┌─ Extracted records
Definition makeReplyConfig (req : Z) (entries : gmap string CborValue) : CborValue :=
  reply req ["entries" ↣ CMap (emplaceAll [] (writeFrom id entries))].

Definition makeReplyAck (req : Z) : CborValue := reply req ["ok" ↣ CBool true].

Definition makeReplyLoginState (req : Z) (active : bool) : CborValue := reply req ["active" ↣ CBool active].

Definition makeReplyRawSignature (req : Z) (sig : list Z) : CborValue := reply req ["sig" ↣ CBytes sig].

Definition makeReplyDerivedSecret (req : Z) (z : list Z) : CborValue := reply req ["z" ↣ CBytes z].

Definition makeReplyLayout (req fontSize lineHeight : Z) (lines : list string) (clipped : bool) : CborValue :=
  reply req ["kind" ↣ CText "Layout"; "fontSize" ↣ CDouble fontSize; "lineHeight" ↣ CDouble lineHeight;
             "lines" ↣ arrOfText lines; "clipped" ↣ CBool clipped].

Definition makeReplyAppearanceFont (req fd : Z) : CborValue := reply req ["fd" ↣ uint fd].

Definition encodeCscaAnchorState (a : CscaAnchorStateReply) : Map :=
  emplaceAll [] [
    "anchors" ↣ uint (ca_anchors a);
    "issuers" ↣ uint (ca_issuers a);
    "replayRefusalActive" ↣ CBool (ca_replayRefusalActive a);
    "signer" ↣? (CText <$> ca_signer a);
    "signerPinned" ↣? (CBool <$> ca_signerPinned a);
    "acceptedAt" ↣? (CInt <$> ca_acceptedAt a);
    "signedAt" ↣? (CInt <$> ca_signedAt a)].

Definition makeReplyCscaAnchorState (req : Z) (a : CscaAnchorStateReply) : CborValue :=
  CMap (mergeInto (makeReplyBase req) (emplaceAll (encodeCscaAnchorState a) ["kind" ↣ CText "CscaAnchorState"])).

Definition makeSignRecoveryReply (req : Z) (sr : SignResult) : CborValue :=
  reply req ["result" ↣ encodeOpResult (OpSignResult sr)].

Definition encodeErrInfo (e : ErrInfo) : Map :=
  emplaceAll [] [
    match ei_code e with
    | inl code => "code" ↣ uint code
    | inr name => "name" ↣ CText (Sync.syncErrorName name)
    end;
    "msgKey" ↣? (CText <$> ei_msgKey e);
    "msgFallback" ↣? (CText <$> ei_msgFallback e)].

Definition makeErrorReply (req : Z) (e : ErrInfo) : CborValue :=
  reply req ["err" ↣ CMap (encodeErrInfo e)].

(** The overload for each arm. *)
Definition makeReply (req : Z) (r : Reply) : CborValue :=
  match r with
  | HelloAck agentVer features => makeReplyHelloAck req agentVer features
  | OpStarted op => makeReplyOpStarted req op
  | StateReply readers cards => makeReplyState req readers cards
  | CertListReply certs => makeReplyCertList req certs
  | CertDerReply der => makeReplyCertDer req der
  | PublicKey key => makeReplyPublicKey req key
  | ConfigReply entries => makeReplyConfig req entries
  | AckReply => makeReplyAck req
  | LoginStateReply active => makeReplyLoginState req active
  | RawSignatureReply sig => makeReplyRawSignature req sig
  | LayoutReply fontSize lineHeight lines clipped => makeReplyLayout req fontSize lineHeight lines clipped
  | AppearanceFontReply fd => makeReplyAppearanceFont req fd
  | CscaAnchorState state => makeReplyCscaAnchorState req state
  | DerivedSecretReply z => makeReplyDerivedSecret req z
  | SignRecovery result => makeSignRecoveryReply req result
  | Error info => makeErrorReply req info
  end.
(** A reply that carried a plaintext, a raw signature or a derived secret leaves
    the decoded tree wiped: every text and byte string in it is zeros. *)
Theorem secret_replies_leave_no_copy (fds : nat) (tree : CborValue) (d : DecodedReply) (r : Reply) :
  (parseReplyTree fds tree).1 = Some d → replyArm d = KnownReply r → secretReply r = true →
  payload (parseReplyTree fds tree).2 = replicate (length (payload tree)) 0%Z.
Proof.
  unfold parseReplyTree. destruct (asMap tree) as [m|]; [|done].
  destruct (replyHeader m true) as [[tag req] []]; [|done]. destruct (negb _); [done|].
  pose proof (parseArm_ok fds req m d r) as Harm. destruct (parseArm fds req m) as [o wipe].
  intros Ho Hd Hs. cbn [fst snd] in *. destruct (Harm Ho Hd) as [_ Hw]. rewrite (Hw Hs). apply payload_scrub.
Qed.

Lemma secret_replies_leave_no_copy_witness :
  payload (parseReplyTree 0 (makeReply 9 (DerivedSecretReply [11; 22; 33]%Z))).2 = replicate 8 0%Z.
Proof.
  apply (secret_replies_leave_no_copy 0 (makeReply 9 (DerivedSecretReply [11; 22; 33]%Z))
    (mkDecodedReply 9 (KnownReply (DerivedSecretReply [11; 22; 33]%Z))) (DerivedSecretReply [11; 22; 33]%Z));
    [by vm_compute|done|done].
Defined.

End ClientCodec.
(* ===== verification/CryptokiSafety.v ===== *)
(** * The PKCS#11 entry points under concurrency

    Theorems about the calls of [Cryptoki.v], any number of them at once in any order
    and with any answers of the agent. An invariant [J] ties the library's state to the
    guards the threads hold; every call is shown to keep it at each of its steps
    ([safe]), so it holds of every reachable configuration. *)
From Stdlib Require Import Ascii.
From S2P Require Import Prelude Vocabulary Text Der Token DerivedKeys Sessions RawCrypto Cryptoki.
Import Vocabulary Text Der Ck Token DerivedKeys Sessions Cryptoki.
Local Open Scope Z_scope.

Module CryptokiSafety.

(** ** The invariant *)

(** A guard a thread holds: for no session, or for a session with its slot. *)
Abbreviation Hold := (option (Z * Z)).

(** What [ObjectModel::build] leaves in the slots. *)
Definition keyOk (ty : Key.KeyType) (bits : Z) : Prop :=
  match ty with
  | Key.Rsa => 0 < bits < 2 ^ 32
  | Key.Ec => bits = 256 ∨ bits = 384 ∨ bits = 521
  | Key.Other => False
  end.
Definition slotOk (s : Slot) : Prop := ∀ o, o ∈ s_objects s → isPrivate o = true → keyOk (o_keyType o) (o_keyBits o).

Definition signOk (c : SignCursor) : Prop :=
  sign_active c = true →
  keyOk (sign_keyType c) (sign_keyBits c) ∧ (sign_mechanism c = CKM_ECDSA ↔ sign_keyType c = Key.Ec) ∧
  (sign_mechanism c = CKM_RSA_PKCS ∨ sign_mechanism c = CKM_SHA256_RSA_PKCS ∨ sign_mechanism c = CKM_ECDSA).
Definition decryptOk (c : DecryptCursor) : Prop := decrypt_active c = true → 0 < decrypt_keyBits c < 2 ^ 32.

Record stOk (st : SessionState) (holds : gmap nat Hold) : Prop := {
  ok_wf : wf st;
  ok_flag : ∀ h s, session h st = Some s → rpcInFlight s = true ↔ ∃ i sl, holds !! i = Some (Some (h, sl));
  ok_once : ∀ i j h sl sl', holds !! i = Some (Some (h, sl)) → holds !! j = Some (Some (h, sl')) → i = j;
  ok_hold : ∀ i h sl, holds !! i = Some (Some (h, sl)) →
    h < m_nextSession st ∧ ∀ s, session h st = Some s → slot s = sl;
  ok_cursors : ∀ h s, session h st = Some s → signOk (sign s) ∧ decryptOk (decrypt s);
  ok_slots : ∀ s, s ∈ m_slots st → slotOk s }.

Record J (g : Globals) (holds : gmap nat Hold) : Prop := {
  j_count : g_rpcInFlight g = Z.of_nat (size holds);
  j_alive : ∀ i x, holds !! i = Some x → is_Some (g_lib g);
  j_lib : ∀ lib, g_lib g = Some lib → stOk (state lib) holds }.

Definition roomyS (st : SessionState) : Prop :=
  m_nextSlotId st < 2 ^ 31 ∧ m_nextSession st < 2 ^ 63 ∧ m_nextDerived st < 2 ^ 62.
Definition roomyJ (g : Globals) : Prop := ∀ lib, g_lib g = Some lib → roomyS (state lib).

Lemma roomy_J g : roomy g → roomyJ g.
Proof. intros [_ H] lib E. rewrite E in H. unfold roomyS. lia. Qed.
(** ** Keys and their mechanisms *)

Definition accepted (e : Env) (a : Answers) (c : Call) (g : Globals) : Prop := snd (alone e a (program c) g) = (CKR_OK, ONothing).

Lemma mechanism_member sl m : slotHasMechanism sl m = true ↔ advertised sl m.
Proof.
  unfold slotHasMechanism, advertised. rewrite existsb_exists. split.
  - intros (x & Hx & ->%Z.eqb_eq). by apply list_elem_of_In.
  - intros Hm%list_elem_of_In. exists m. by rewrite Z.eqb_refl.
Qed.

Section Init.
Context (e : Env) (a : Answers) (h hKey : Z) (g : Globals) (lib : Library) (s : Session) (sl : Slot).
Context (E : g_lib g = Some lib) (Es : sessionOf h lib = Some s) (Esl : slotById (slot s) (state lib) = Some sl).

Lemma signInit_iff m :
  sign_active (sign s) = false →
  accepted e a (SignInit h (Some m) hKey) g ↔
  ∃ obj, privateKeyOf (slot s) hKey (state lib) = Some obj ∧ advertised sl m ∧ o_sign obj = true ∧
    (m = CKM_RSA_PKCS ∨ m = CKM_SHA256_RSA_PKCS ∨ m = CKM_ECDSA) ∧ (m = CKM_ECDSA ↔ o_keyType obj = Key.Ec).
Proof.
  intros Ea. unfold accepted. cbn [program C_SignInit alone]. rewrite E, Es, Ea, Esl. setoid_rewrite <- mechanism_member.
  destruct (privateKeyOf (slot s) hKey (state lib)) as [obj|]; cycle 1.
  { split; [by destruct (_ || _)|by intros (? & ? & _)]. }
  destruct (slotHasMechanism sl m); cbn [negb]; rewrite ?orb_true_r, ?orb_false_r; cycle 1.
  { split; [done|]. by intros (? & _ & ? & _). }
  split.
  - destruct (negb _) eqn:Em; [done|]. destruct (xorb _ _) eqn:Ex; [done|]. destruct (negb (o_sign obj)) eqn:Eo; [done|]. intros _.
    exists obj. bool_hyps. destruct (Z.eqb_spec m CKM_ECDSA); case_bool_decide; try done; split_and!; try done; lia.
  - intros (obj' & [= <-] & _ & Ho & H3 & Hf). rewrite Ho. cbn [negb].
    assert ((m =? CKM_RSA_PKCS) || (m =? CKM_SHA256_RSA_PKCS) || (m =? CKM_ECDSA) = true) as -> by (destruct H3 as [->|[->| ->]]; done).
    cbn [negb]. destruct (Z.eqb_spec m CKM_ECDSA) as [Em|Em]; case_bool_decide as Eb; try done; exfalso; naive_solver.
Qed.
└─
Taking the entries above, print exactly the lines starting at the line with "pose proof (parseArm_ok" and ending at the line with "(** What [ObjectModel::build]", both included.

• **Exercise solution**
  pose proof (parseArm_ok fds req m d r) as Harm. destruct (parseArm fds req m) as [o wipe].
  intros Ho Hd Hs. cbn [fst snd] in *. destruct (Harm Ho Hd) as [_ Hw]. rewrite (Hw Hs). apply payload_scrub.
Qed.

Lemma secret_replies_leave_no_copy_witness :
  payload (parseReplyTree 0 (makeReply 9 (DerivedSecretReply [11; 22; 33]%Z))).2 = replicate 8 0%Z.
Proof.
  apply (secret_replies_leave_no_copy 0 (makeReply 9 (DerivedSecretReply [11; 22; 33]%Z))
    (mkDecodedReply 9 (KnownReply (DerivedSecretReply [11; 22; 33]%Z))) (DerivedSecretReply [11; 22; 33]%Z));
    [by vm_compute|done|done].
Defined.

End ClientCodec.
(* ===== verification/CryptokiSafety.v ===== *)
(** * The PKCS#11 entry points under concurrency

    Theorems about the calls of [Cryptoki.v], any number of them at once in any order
    and with any answers of the agent. An invariant [J] ties the library's state to the
    guards the threads hold; every call is shown to keep it at each of its steps
    ([safe]), so it holds of every reachable configuration. *)
From Stdlib Require Import Ascii.
From S2P Require Import Prelude Vocabulary Text Der Token DerivedKeys Sessions RawCrypto Cryptoki.
Import Vocabulary Text Der Ck Token DerivedKeys Sessions Cryptoki.
Local Open Scope Z_scope.

Module CryptokiSafety.

(** ** The invariant *)

(** A guard a thread holds: for no session, or for a session with its slot. *)
Abbreviation Hold := (option (Z * Z)).

(** What [ObjectModel::build] leaves in the slots. *)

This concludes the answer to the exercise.